De plus, l'entraînement doit aussi être interrompu plus souvent, par exemple en raison d'une opération. Après la fin du traitement médical, on s'entraîne pour améliorer les conséquences du traitement. Ensuite, la personne malade possède les connaissances nécessaires et peut ainsi chercher une salle de sport ou un centre de santé pour poursuivre son entraînement.

En règle générale, il n'est jamais trop tard ! Des études montrent que vous pouvez commencer une activité physique même après un diagnostic de cancer afin de bénéficier des effets positifs. Swiss Cancer Research conseille aux personnes concernées de choisir le type d'exercice en consultation avec leur médecin et en fonction de leurs préférences individuelles, de leurs motivations et de leur facteur de plaisir – que ce soit en solo ou en groupe, en ligne ou dans une offre thérapeutique. Les personnes concernées perçoivent cela comme une excellente opportunité positive de participer activement à leur processus de rétablissement – cela se reflète dans l'expérience acquise jusqu'à présent lors de ces programmes.

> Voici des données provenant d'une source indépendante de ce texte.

(* ===== verification/Solana.v ===== *)
(** * Accounts, the runtime and account validation

    The accounts a Solana program works on, the state-and-error monad of the
    handlers, the interface to the code outside the repository (the runtime
    and the cryptographic syscalls), and [api/src/steel.rs]. *)

From S2P Require Import Prelude Pod Api QueueLayout.

(** ** Accounts *)

Record Account : Type := mkAccount {
  a_lamports : Z;
  a_data : list byte;
  a_owner : list byte;
  a_executable : bool;
}.

(** The accounts by public key. An [AccountInfo] points into this store: two
    infos with the same key share their lamports and data, as on chain. *)
Abbreviation Store := (gmap (list byte) Account).

Record AccountInfo : Type := mkInfo {
  key : list byte;
  info_is_signer : bool;
  info_is_writable : bool;
}.

Record Instruction : Type := mkInstruction {
  ix_program_id : list byte;
  ix_accounts : list AccountMeta;
  ix_data : list byte;
}.

Record Clock : Type := mkClock { clock_slot : Z; clock_unix_timestamp : Z }.

(** An account that does not exist reads as an empty account of the system
    program. *)
Definition no_account : Account := mkAccount 0 [] system_program_ID false.
Definition get_account (σ : Store) (k : list byte) : Account := default no_account (σ !! k).

(** ** Code outside the repository

    The runtime, the sysvars of the transaction, the cryptographic syscalls
    and the SDK functions the program calls. Nothing is assumed of them here:
    a theorem that needs their documented behaviour names it. *)
Class Runtime : Type := {
  find_program_address : list (list byte) → list byte → list byte * Z;
  create_program_address : list (list byte) → list byte → option (list byte);
  hashv : list (list byte) → list byte;
  hash : list byte → list byte;
  (** [Clock::get()] and [Rent::get()], the latter as [minimum_balance] *)
  clock_get : res Clock;
  rent_get : res (Z → Z);
  (** [Rent::default().minimum_balance] *)
  rent_default_minimum_balance : Z → Z;
  (** [AccountInfo::resize] and [AccountInfo::assign] *)
  account_resize : AccountInfo → Z → Store → outcome ProgramError Store;
  account_assign : AccountInfo → list byte → Store → Store;
  (** cross-program invocation; no signer seeds for [invoke] *)
  invoke_signed : Instruction → list AccountInfo → list (list (list byte)) → Store →
                  outcome ProgramError Store;
  system_create_account : list byte → list byte → Z → Z → list byte → Instruction;
  system_transfer : list byte → list byte → Z → Instruction;
  system_allocate : list byte → Z → Instruction;
  system_assign : list byte → list byte → Instruction;
  (** [delegate_account_with_any_validator]: the accounts, the seeds of the
      delegated account, the commit frequency and the validator *)
  delegate_account : list AccountInfo → list (list byte) → Z → option (list byte) → Store →
                     outcome ProgramError Store;
  (** bincode of [UpgradeableLoaderState]: nothing when it does not parse,
      [Some None] for the variants other than [ProgramData] *)
  deserialize_loader_state : list byte → option (option (option (list byte)));
  (** curve syscalls: compressed points and scalars are 32 bytes *)
  validate_edwards : list byte → bool;
  validate_ristretto : list byte → bool;
  multiply_ristretto : list byte → list byte → option (list byte);
  add_ristretto : list byte → list byte → option (list byte);
  (** [Scalar::from_bytes_mod_order(_).to_bytes()] *)
  scalar_from_bytes_mod_order : list byte → list byte;
}.

Definition bpf_loader_upgradeable_ID : list byte :=
  pubkey "BPFLoaderUpgradeab1e11111111111111111111111".
Definition sysvar_ID : list byte := pubkey "Sysvar1111111111111111111111111111111111111".
Definition slot_hashes_ID : list byte := pubkey "SysvarS1otHashes111111111111111111111111111".

(** ** The monad of the handlers

    A handler changes the accounts and may fail; when it fails the runtime
    throws its changes away, so the state of a failed run is not kept. *)

Definition M (A : Type) : Type := Store → outcome ProgramError (A * Store).

#[global] Instance M_ret : MRet M := λ A a σ, Ok (a, σ).
#[global] Instance M_bind : MBind M := λ A B f m σ,
  match m σ with
  | Ok (a, σ') => f a σ'
  | Err e => Err e
  | Panic => Panic
  end.

Definition lift {A} (r : res A) : M A := λ σ, (λ a, (a, σ)) <$> r.
Definition fail {A} (e : ProgramError) : M A := λ _, Err e.
Definition panic {A} : M A := λ _, Panic.
Definition run_store (f : Store → outcome ProgramError Store) : M unit := λ σ, (λ σ', ((), σ')) <$> f σ.
Definition require (c : bool) (e : ProgramError) : M unit := lift (ensure c e).

Definition account (k : list byte) : M Account := λ σ, Ok (get_account σ k, σ).
Definition set_account (k : list byte) (a : Account) : M unit := λ σ, Ok ((), <[k := a]> σ).

Definition with_lamports (a : Account) (n : Z) : Account :=
  mkAccount n (a_data a) (a_owner a) (a_executable a).
Definition with_data (a : Account) (d : list byte) : Account :=
  mkAccount (a_lamports a) d (a_owner a) (a_executable a).

Definition lamports (i : AccountInfo) : M Z := a ← account (key i); mret (a_lamports a).
Definition data (i : AccountInfo) : M (list byte) := a ← account (key i); mret (a_data a).
Definition set_lamports (i : AccountInfo) (n : Z) : M unit :=
  a ← account (key i); set_account (key i) (with_lamports a n).
Definition set_data (i : AccountInfo) (d : list byte) : M unit :=
  a ← account (key i); set_account (key i) (with_data a d).

(** A [RefCell] borrow that is still held makes a second one of the same
    account fail. *)
Definition not_borrowed (held i : AccountInfo) : M unit :=
  require (negb (bytes_eqb (key held) (key i))) AccountBorrowFailed.

(** ** [AccountInfoValidation] *)

Definition is_signer (i : AccountInfo) : M unit :=
  require (info_is_signer i) MissingRequiredSignature.
Definition is_writable (i : AccountInfo) : M unit :=
  require (info_is_writable i) InvalidAccountData.
Definition account_is_empty (i : AccountInfo) : M unit :=
  d ← data i; require (zlen d =? 0) AccountAlreadyInitialized.
Definition has_address (i : AccountInfo) (address : list byte) : M unit :=
  require (bytes_eqb (key i) address) InvalidAccountData.
Definition has_owner (i : AccountInfo) (owner : list byte) : M unit :=
  a ← account (key i); require (bytes_eqb (a_owner a) owner) InvalidAccountOwner.
Definition is_sysvar (i : AccountInfo) (sysvar_id : list byte) : M unit :=
  has_owner i sysvar_ID;; has_address i sysvar_id.

Section Steel.
Context {rt : Runtime}.

Definition has_seeds (i : AccountInfo) (seeds : list (list byte)) (program_id : list byte) : M unit :=
  require (bytes_eqb (key i) (fst (find_program_address seeds program_id))) InvalidSeeds.

(** ** [AsAccount] *)

(** Account types with a one-byte discriminator. *)
Class Discriminator (T : Type) := discriminator : Z.

(** [AccountDeserialize::try_from_bytes], both variants. *)
Definition try_from_bytes {T} `{Pod T, Discriminator T} (d : list byte) : res T :=
  ensure (8 <=? zlen d) InvalidAccountData;;
  b ← index_range d 0 1;
  ensure (bytes_eqb b [byte.of_Z discriminator]) InvalidAccountData;;
  pod_try_from_bytes InvalidAccountData (slice d 8 (zlen d)).

Definition as_account (T : Type) `{Pod T, Discriminator T} (i : AccountInfo)
    (program_id : list byte) : M T :=
  has_owner i program_id;;
  d ← data i;
  require (zlen d =? 8 + size_of T) InvalidAccountData;;
  lift (try_from_bytes d).

(** [as_account_mut] returns a reference into the account: the handler reads
    the value here and writes it back with [store_account]. *)
Definition as_account_mut (T : Type) `{Pod T, Discriminator T} (i : AccountInfo)
    (program_id : list byte) : M T :=
  has_owner i program_id;;
  is_writable i;;
  d ← data i;
  require (zlen d =? 8 + size_of T) InvalidAccountData;;
  lift (try_from_bytes d).

Definition store_account {T} `{Pod T} (i : AccountInfo) (v : T) : M unit :=
  d ← data i; set_data i (splice d 8 (bytes_of v)).

(** ** Closing and creating accounts *)

(** The lamport sum wraps as in a release build. *)
Definition close_account (account_info recipient : AccountInfo) : M unit :=
  l ← lamports account_info;
  r ← lamports recipient;
  set_lamports recipient (as_u64 (r + l));;
  set_lamports account_info 0;;
  run_store (λ σ, Ok (account_assign account_info system_program_ID σ));;
  run_store (account_resize account_info 0).

Definition invoke (ix : Instruction) (infos : list AccountInfo) : M unit :=
  run_store (invoke_signed ix infos []).

(** The part that [create_program_account] and [create_pda] share: create
    the account, or, when it already holds lamports, fund, allocate and
    assign it. *)
Definition create_account_at (target system_program payer : AccountInfo) (space : Z)
    (owner : list byte) (signer_seeds : list (list byte)) (minimum_balance : Z → Z) : M unit :=
  l ← lamports target;
  if l =? 0 then
    run_store (invoke_signed
      (system_create_account (key payer) (key target) (minimum_balance space) space owner)
      [payer; target; system_program] [signer_seeds])
  else
    let rent_exempt_balance := saturating_sub (minimum_balance space) l in
    (if 0 <? rent_exempt_balance then
       invoke (system_transfer (key payer) (key target) rent_exempt_balance)
         [payer; target; system_program]
     else mret ());;
    run_store (invoke_signed (system_allocate (key target) space) [target; system_program]
                 [signer_seeds]);;
    run_store (invoke_signed (system_assign (key target) owner) [target; system_program]
                 [signer_seeds]).

Definition create_program_account (T : Type) `{Pod T, Discriminator T}
    (target system_program payer : AccountInfo) (owner : list byte)
    (seeds : list (list byte)) : M unit :=
  let bump := snd (find_program_address seeds owner) in
  let signer_seeds := seeds ++ [[byte.of_Z bump]] in
  let space := 8 + size_of T in
  rent ← lift rent_get;
  create_account_at target system_program payer space owner signer_seeds rent;;
  d ← data target;
  d' ← lift (copy_into d 0 1 [byte.of_Z discriminator]);
  set_data target d'.
End Steel.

Avant de commencer, parlez à votre médecin pour voir s'il pense qu'il y a un problème avec les activités sportives. Vous devriez absolument faire un bilan à l'avance pour savoir combien d'effort physique vous êtes autorisé à exercer en ce moment. Cela peut déjà entraîner des recommandations d'entraînementindividuelles. Par exemple, dans le « Programme d'exercice et de sport contre le cancer » à l'Hôpital universitaire de Zurich (USZ), des évaluations de médecine du sport (diagnostic de performance) sont réalisées afin de pouvoir objectiver la condition physique des patients. Certains sports sont plus adaptés, d'autres moins. Si votre ancien sport préféré n'est pas parfait, vous pouvez généralement l'adapter et l'adapter à votre situation. Si vous prenez beaucoup de temps et que vous vous habituez lentement et soigneusement à votre sport, vous devriez pouvoir le pratiquer.
Les tendances démographiques et les nouvelles options de traitement améliorées du cancer ont conduit à une forte augmentation du nombre de personnes vivant avec et après un diagnostic de cancer depuis des années. D'après l'Enquête sur la santé 2022, la Ligue suisse du cancer estime qu'il y a actuellement environ 450 000 survivants vivant en Suisse.